The crux of the issue
Automation increases productivity by harnessing the power of machines. Quite a few servers can be purchased or rented in a cloud for the price of one human information worker. However, accessing enterprise data, particularly with the speed and volumes at which machines work, breaks myriad policies crafted and enforced to reduce the risk of proliferating and exposing said data. I ran across these conflicting forces recently while building an automation.
The automation scrapes some internal web pages containing viewer metrics and inserts them into a set of spreadsheets. Next the spreadsheets are moved to a network folder where a second automation detects the new files and uploads them to a specified location where my colleague notes any activity or trends that need attention. We love it. Then, after several weeks of successful runs, it failed due to an expired security secret. Our data access governance policy requires certain system credentials to expire on a regular basis. Good for security. Expired credentials break automation. Bad for productivity.
Regularly expiring security secrets is a clear best practice, but does it need to break things? The automation saves significant time for my team, but it is merely reading data from one location and reformatting it for easy analysis in another. Does the automation really need to run at the same level of privilege as me, a human? There’s got to be a compromise in there somewhere.
Compromise
Here are two options that come to mind that may serve as a compromise:
Option A
Issue a warning five days ahead of expiration, giving time to renew it before anything breaks.
Option B
Issue service credentials specific to the automation task with the least privilege required.

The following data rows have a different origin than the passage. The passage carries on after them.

(** * Training-Extensions: class-aware weight loading and the OpenVINO
      detection task

    A shallow embedding of
    - [CustomMaskRCNN.load_state_dict_pre_hook]
      (otx/mpa/modules/models/detectors/custom_maskrcnn_detector.py), and
    - the inferencers, [OTXOpenVinoDataLoader] and [OpenVINODetectionTask]
      (otx/algorithms/detection/adapters/openvino/task.py).

    Python dictionaries are finite maps ([gmap]), tensors are lists of
    rows, an object a method works on in place is passed to it and
    returned by it, and a raised exception is a constructor of the result
    type.  The functions the two files import from elsewhere are
    parameters: a section variable in Part I, the fields of a class in
    Part II. *)

From stdpp Require Import gmap strings list fin_maps.
From Stdlib Require Import ZArith Lia Ascii.

Local Open Scope string_scope.
Local Open Scope nat_scope.
Local Open Scope list_scope.

(** ** Part I.  CustomMaskRCNN.load_state_dict_pre_hook *)

Module MaskRCNN.

(** A tensor is seen along its dimension 0 only, which is the one the
    hook slices: a weight matrix is the list of its rows, a bias vector
    the list of its scalars.  The trailing dimensions of a model
    parameter and of its checkpoint counterpart are the same (the
    layer's input width), so a row is an atomic value here. *)
Abbreviation Tensor Row := (list Row) (only parsing).

Section Hook.

Context {Row : Type}.

(** [otx.mpa.modules.utils.task_adapt.map_class_names] is imported by the
    detector and not defined in it.  The hook only consumes its result,
    a list with, at position [m], the checkpoint index matched to model
    class [m] or a negative number. *)
Variable map_class_names : list string -> list string -> list Z.
(** ** Compilation failures *)

Lemma setupPhase_compile_failure lc comp code sd t0 w0 w1 chunks exit rest :
  compile lc = Some comp ->
  beforeCompile lc comp code sd w0 = (Ret false, w1) ->
  completes (childAt w1 0) chunks exit rest ->
  exitCodeOf exit <> 0 ->
  setupPhase lc code sd t0 w0
  = (Ret (Some {| output := [];
                  error := js "Compilation failed: "
                             ++ or_else (trim (stderrOf chunks))
                                  (trim (stdoutOf chunks));
                  executionTime := hd 0 (clock w1) - t0;
                  status := StatusError;
                  testCases := None |}),
     ticked (spawned (compileCall lc comp sd) w1)).
Proof.
  intros Hcomp Hbefore Hdone Hexit.
  pose proof (awaitChild_completes _ _ _ _ Hdone) as Hchild.
  unfold setupPhase, compileStep. rewrite Hcomp.
  revert Hbefore. unfold beforeCompile, bind.
  destruct (perform (Mkdir sd) w0) as [[?|?] wa]; [|done].
  destruct (perform (WriteFile _ code) wa) as [[?|?] wb]; [|done].
  destruct (try_catch (ensureDir CACHE_DIR) _ wb) as [[?|?] wc]; [|done].
  intros ->. rewrite runCommand_eq, <- childAt_0, Hchild.
  cbn [exitCode stdout stderr].
  destruct (exitCodeOf exit =? 0) eqn:E; [by apply Z.eqb_eq in E|].
  reflexivity.
Qed.

(** The executor with the cache: when the compiler is run (cache miss)
    and exits with a non-zero code, [executeCode] returns the compilation
    failure and spawns nothing else. *)
Lemma executeCode_compile_failure
    (languages : gmap jsstring LanguageConfig) (code language input : jsstring)
    (cases : option (list TestCase)) (langConfig : LanguageConfig)
    (comp : CompileConfig) (w w1 : World)
    (chunks : list proc_event) (exit : option Z) (rest : list proc_event) :
  languages !! language = Some langConfig ->
  compile langConfig = Some comp ->
  beforeCompile langConfig comp code (sessionDirOf w) (entered w) = (Ret false, w1) ->
  completes (childAt w1 0) chunks exit rest ->
  exitCodeOf exit <> 0 ->
  exists w2,
    executeCode languages code language input cases w
    = (Ret {| output := [];
              error := js "Compilation failed: "
                         ++ or_else (trim (stderrOf chunks)) (trim (stdoutOf chunks));
              executionTime := hd 0 (clock w1) - startTimeOf w;
              status := StatusError;
              testCases := None |}, w2)
    /\ spawnsOf (log w2)
       = spawnsOf (log w1) ++ [compileCall langConfig comp (sessionDirOf w)].
Proof.
  intros Hlc Hcomp Hbefore Hdone Hexit.
  pose proof (setupPhase_compile_failure langConfig comp code (sessionDirOf w)
                (startTimeOf w) (entered w) w1 chunks exit rest
                Hcomp Hbefore Hdone Hexit) as Hsetup.
  rewrite (executeCode_registered _ _ _ _ _ langConfig) by done.
  destruct (guarded_returns
              (tryBody langConfig code input cases (sessionDirOf w) (startTimeOf w))
              (startTimeOf w) (sessionDirOf w) (entered w)) as (r & w2 & Hrun & Hbody).
  exists w2. rewrite Hrun. revert Hbody.
  unfold tryBody. rewrite (bind_ret _ _ _ _ _ Hsetup). unfold ret.
  intros [-> ->]. split; [done|].
  cbn [log spawned ticked]. by rewrite spawnsOf_app.
Qed.

(** ** Writes to the standard input of the children *)

Section Pipes.

Implicit Types (spawns : list call) (traces : list (list proc_event))
  (breaks : list bool).

(** No write fails: the process lives. *)
Lemma brokenPipe_holds spawns traces breaks :
  forallb negb breaks = true -> brokenPipe spawns traces breaks = false.
Proof.
  revert traces breaks.
  induction spawns as [|c spawns IH]; intros traces breaks Hb; [done|].
  cbn [brokenPipe]. destruct breaks as [|b breaks]; cbn [hd tl].
  - by rewrite andb_false_r, IH.
  - cbn [forallb] in Hb. apply andb_true_iff in Hb as [Hb Hbs].
    apply negb_true_iff in Hb as ->. by rewrite andb_false_r, IH.
Qed.

(** Nothing is written when every child is given an empty input. *)
Lemma brokenPipe_no_input spawns traces breaks :
  (forall cmd argv cwd input ms,
      Spawn cmd argv cwd input ms ∈ spawns -> input = []) ->
  brokenPipe spawns traces breaks = false.
Proof.
  revert traces breaks.
  induction spawns as [|c spawns IH]; intros traces breaks Hin; [done|].
  cbn [brokenPipe]. rewrite IH by (intros; eapply Hin; by right).
  destruct c as [| | | | | |cmd argv cwd input ms|]; try done.
  cbn [writesInput]. by rewrite (Hin cmd argv cwd input ms) by (by left).
Qed.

Treat automation as another type of user
Both options respect data security requirements of the organization, and through a tiny bit of increased visibility and communication between the business and security operations (SecOps), a prudent and effective solution is possible. A bit of well-reasoned compromise can ease the tension between data security imperatives and productivity-increasing automations, and, most times, neither side loses, which means the business wins.
Automation introduces a new user into enterprise governance called the machine worker. It brings implementers of security policy and automation together. Organizations who recognize this new user and consider its actual requirements in finer grained detail will escape zero sum tension, establish safer data use practices, and realize the business gains offered by productivity-enhancing technologies.